Combatting toxoplasmosis

The Toxoplasma gondii parasite builds a scaffold inside human and other animal cells to help it multiply and cause disease
02 April 2017

Interview with 

Marcus Meissner, University of Glasgow

TOXOPLASMOSIS

Toxoplasma assembles an actin scaffold inside cells to coordinate parasite replication

Share

At first glance, a parasite caught from a cat litter tray doesn’t sound like it should have much in common with malaria. But malaria is a close relative of Toxoplasma gondii; and the discovery by Glasgow’s Marcus Meissner, that, when toxoplasma grows inside our cells, it assembles a communications network that synchronises the growth of the parasites, could reveal a new way to combat both bugs. Chris Smith heard how...

Marcus - Toxoplasma is a single-celled organism. It’s a parasite that can only live inside other cells. It is commonly infecting cats, but it also is carried by other warm-blooded animals including us, humans. Amazingly, up to one-third of the UK population is actually chronically infected with this parasite. Meaning, once infected, you will carry this parasite within yourself for the rest of your life mainly as tissue cysts in your brain but also in your muscle tissue.

Chris - How do most people pick it up?

Marcus - There are two major routes for the information. One is directly from the cat, eggs are shared with the faeces of the cats up to 2 million a day. The other route is via eating undercooked meat.

Chris - Once a person picks it up, what happens then?

Marcus - Then the parasites starts with an acute infection which is usually harmless for most people. It’s like a common cold or flu-like symptoms. However, then the parasite differentiates into persistent forms and these form tissue cysts in the brain and in the muscle. And so, the medical importance is for immune-compromised people where the immune system breaks down, there, the tissue cysts reactivate and it can cause encephalitis and brain damage. The other problem is, if a pregnant person gets infected for the first time. the parasite can cross the placenta and infect the embryo and that can cause heavy organ damage.

Chris - What have you been trying to find out about it?

Marcus - It’s obviously already important to study it for its own right as a human pathogen, but it’s also a very good model system for other parasites of the same family, the apicomplexans which includes malaria. What we wanted to find out is how the parasite actually invades the host cell because in order to survive, the parasite has to invade a host cell – in case of malaria, that’s our red blood cells – and also how the parasite replicates inside the host cell. So we focused our attention on a protein called actin which is scaffolding protein found in many different cells. However, in these parasites, no one knew if this protein can actually form a scaffold. We found a new way of imaging this protein inside the cells and found a really amazing network that is formed between individual parasites in the cell which the parasites use to communicate with each other to exchange material and to make sure that they have a synchronised cell cycle. Meaning, that all parasites replicate at the same time.

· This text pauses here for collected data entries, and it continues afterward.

(** An account with no memory and no table, every call answered. *)
Definition fresh_cloud : Cloud :=
  {| sdk_installed := true; memories := []; list_as_dict := true;
     id_suffix := fun n => pretty n; tables := ∅; cloud_faults := [] |}.

(** The third call of the next operation fails: for [store_message], the
    read of the metadata row. *)
Definition flaky_world : World :=
  with_faults [false; false; true; false] empty_world.

(** Two exchanges, a few microseconds apart. *)
Definition small_talk : list Exchange :=
  [ (1%nat, "where is my order?", "It ships tomorrow.");
    (2%nat, "thanks", "You are welcome.") ].

End Examples.

(* ===================================================================== *)
(** ** Facts about the string primitives                                   *)
(* ===================================================================== *)

Module StrFacts.
Import Str.

Lemma sub_disallowed_allowed s :
  forall_chars is_allowed (sub_disallowed s) = true.
Proof.
  induction s as [|c s IH]; simpl; [done|].
  rewrite IH, andb_true_r.
  destruct (is_allowed c) eqn:E; [done | reflexivity].
Qed.

Lemma strip_leading_allowed s :
  forall_chars is_allowed s = true ->
  forall_chars is_allowed (strip_leading_non_alnum s) = true.
Proof.
  induction s as [|c s IH]; simpl; [done|].
  intros [Hc Hs]%andb_true_iff.
  destruct (is_alnum c); simpl; [by rewrite Hc, Hs | auto].
Qed.

(** After the second substitution the string is empty or starts with an
    alphanumeric. *)
Lemma strip_leading_head s :
  match strip_leading_non_alnum s with
  | EmptyString => True
  | String c _ => is_alnum c = true
  end.
Proof.
  induction s as [|c s IH]; simpl; [done|].
  destruct (is_alnum c) eqn:E; [exact E | exact IH].
Qed.

(** The third substitution finds nothing to remove once every character
    is in the class. *)
Lemma strip_trailing_id s :
  forall_chars is_allowed s = true -> strip_trailing_disallowed s = s.
Proof.
  induction s as [|c s IH]; simpl; [done|].
  intros [Hc Hs]%andb_true_iff. rewrite (IH Hs), Hc.
  by destruct s.
Qed.

Lemma collapse_cons c s :
  collapse_underscores (String c s) =
  if is_underscore c then
    match s with
    | String c' _ =>
        if is_underscore c' then collapse_underscores s
        else String c (collapse_underscores s)
    | EmptyString => String c EmptyString
    end
  else String c (collapse_underscores s).
Proof. reflexivity. Qed.

Lemma collapse_allowed s :
  forall_chars is_allowed s = true ->
  forall_chars is_allowed (collapse_underscores s) = true.
Proof.
  induction s as [|c s IH]; [done|].
  intros H. pose proof H as [Hc Hs]%andb_true_iff.
  rewrite collapse_cons.
  destruct (is_underscore c).
  - destruct s as [|c' s']; [by simpl; rewrite Hc|].
    destruct (is_underscore c'); [by apply IH|].
    cbn [forall_chars]. by rewrite Hc, (IH Hs).
  - cbn [forall_chars]. by rewrite Hc, (IH Hs).
Qed.

(** Collapsing keeps the first character. *)
Lemma collapse_head c s :
  exists r, collapse_underscores (String c s) = String c r.
Proof.
  revert c. induction s as [|c' s IH]; intros c; rewrite collapse_cons.
  - destruct (is_underscore c); eauto.
  - destruct (is_underscore c) eqn:Ec; [|eauto].
    destruct (is_underscore c') eqn:Ec'; [|eauto].
    destruct (IH c') as [r Hr]. exists r. rewrite Hr.
    apply Ascii.eqb_eq in Ec, Ec'. congruence.
Qed.

Lemma has_adjacent_cons p c c' s :
  has_adjacent p (String c (String c' s)) =
  p c && p c' || has_adjacent p (String c' s).
Proof. reflexivity. Qed.

Lemma collapse_no_double s :
  has_adjacent is_underscore (collapse_underscores s) = false.
Proof.
  induction s as [|c s IH]; [done|].
  rewrite collapse_cons.
  destruct s as [|c' s'].
  - by destruct (is_underscore c).
  - destruct (collapse_head c' s') as [r Hr].
    destruct (is_underscore c) eqn:Ec.
    + destruct (is_underscore c') eqn:Ec'; [exact IH|].
      rewrite Hr in IH |- *. rewrite has_adjacent_cons.
      by rewrite Ec, Ec', IH.
    + rewrite Hr in IH |- *. rewrite has_adjacent_cons.
      by rewrite Ec, IH.
Qed.

Lemma str_take_length n s : (String.length (str_take n s) <= n)%nat.
Proof.
  revert s. induction n as [|n IH]; intros [|c s]; simpl; try lia.
  specialize (IH s). lia.
Qed.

Chris - So, we got this situation where this parasite gets into a cell, whether it’s malaria or in this case, toxo, and once it’s in the cell and it starts to grow or replicate, it’s orchestrating this scaffolding which is connecting the replicating or growing progeny together, both chemically and physically. That seems to play a big role in how they grow and develop.

Marcus - Yes, that is correct. so we find for example that if we disrupt this scaffold, the parasites are sort of crippled. Meaning, they cannot really finish their replication cycle and you end up these parasites that cannot leave the host cell anymore. So they are trapped inside the host and that is of course a way to interfere with the further transmission of the parasite.

Chris - Just before we come on to what the implications of that might be, what was the imaging technique that you use to enable you to see what these parasites were doing inside cells like these?

Marcus - The trick was really that an antibody can be expressed in the parasite that binds to the scaffolding protein, only then it makes a scaffold. This antibody gives a fluorescence signal and then using super-resolution microscopy, they could make a 3D model of the scaffold and using time laps imaging, meaning, we made movies of the behaviour of the parasite, we were able to identify material that is transmitted or transferred in between the parasites.

Chris - Do you think it’s something as simple that if all of the parasites replicate or grow in a cell at the same time, then they're going to be able to share the resources that they're making at the same time, and that’s a very efficient way because you’ve got a big job lot of what you need, all in one place at one time, you share it all out, and you can grow much more effectively?

Marcus - That is actually one of our hypothesis. At the moment, we were able to detect and describe the network but we are not really 100 per cent sure yet what is the exact function of the networks. So, we don’t know the mechanisms yet.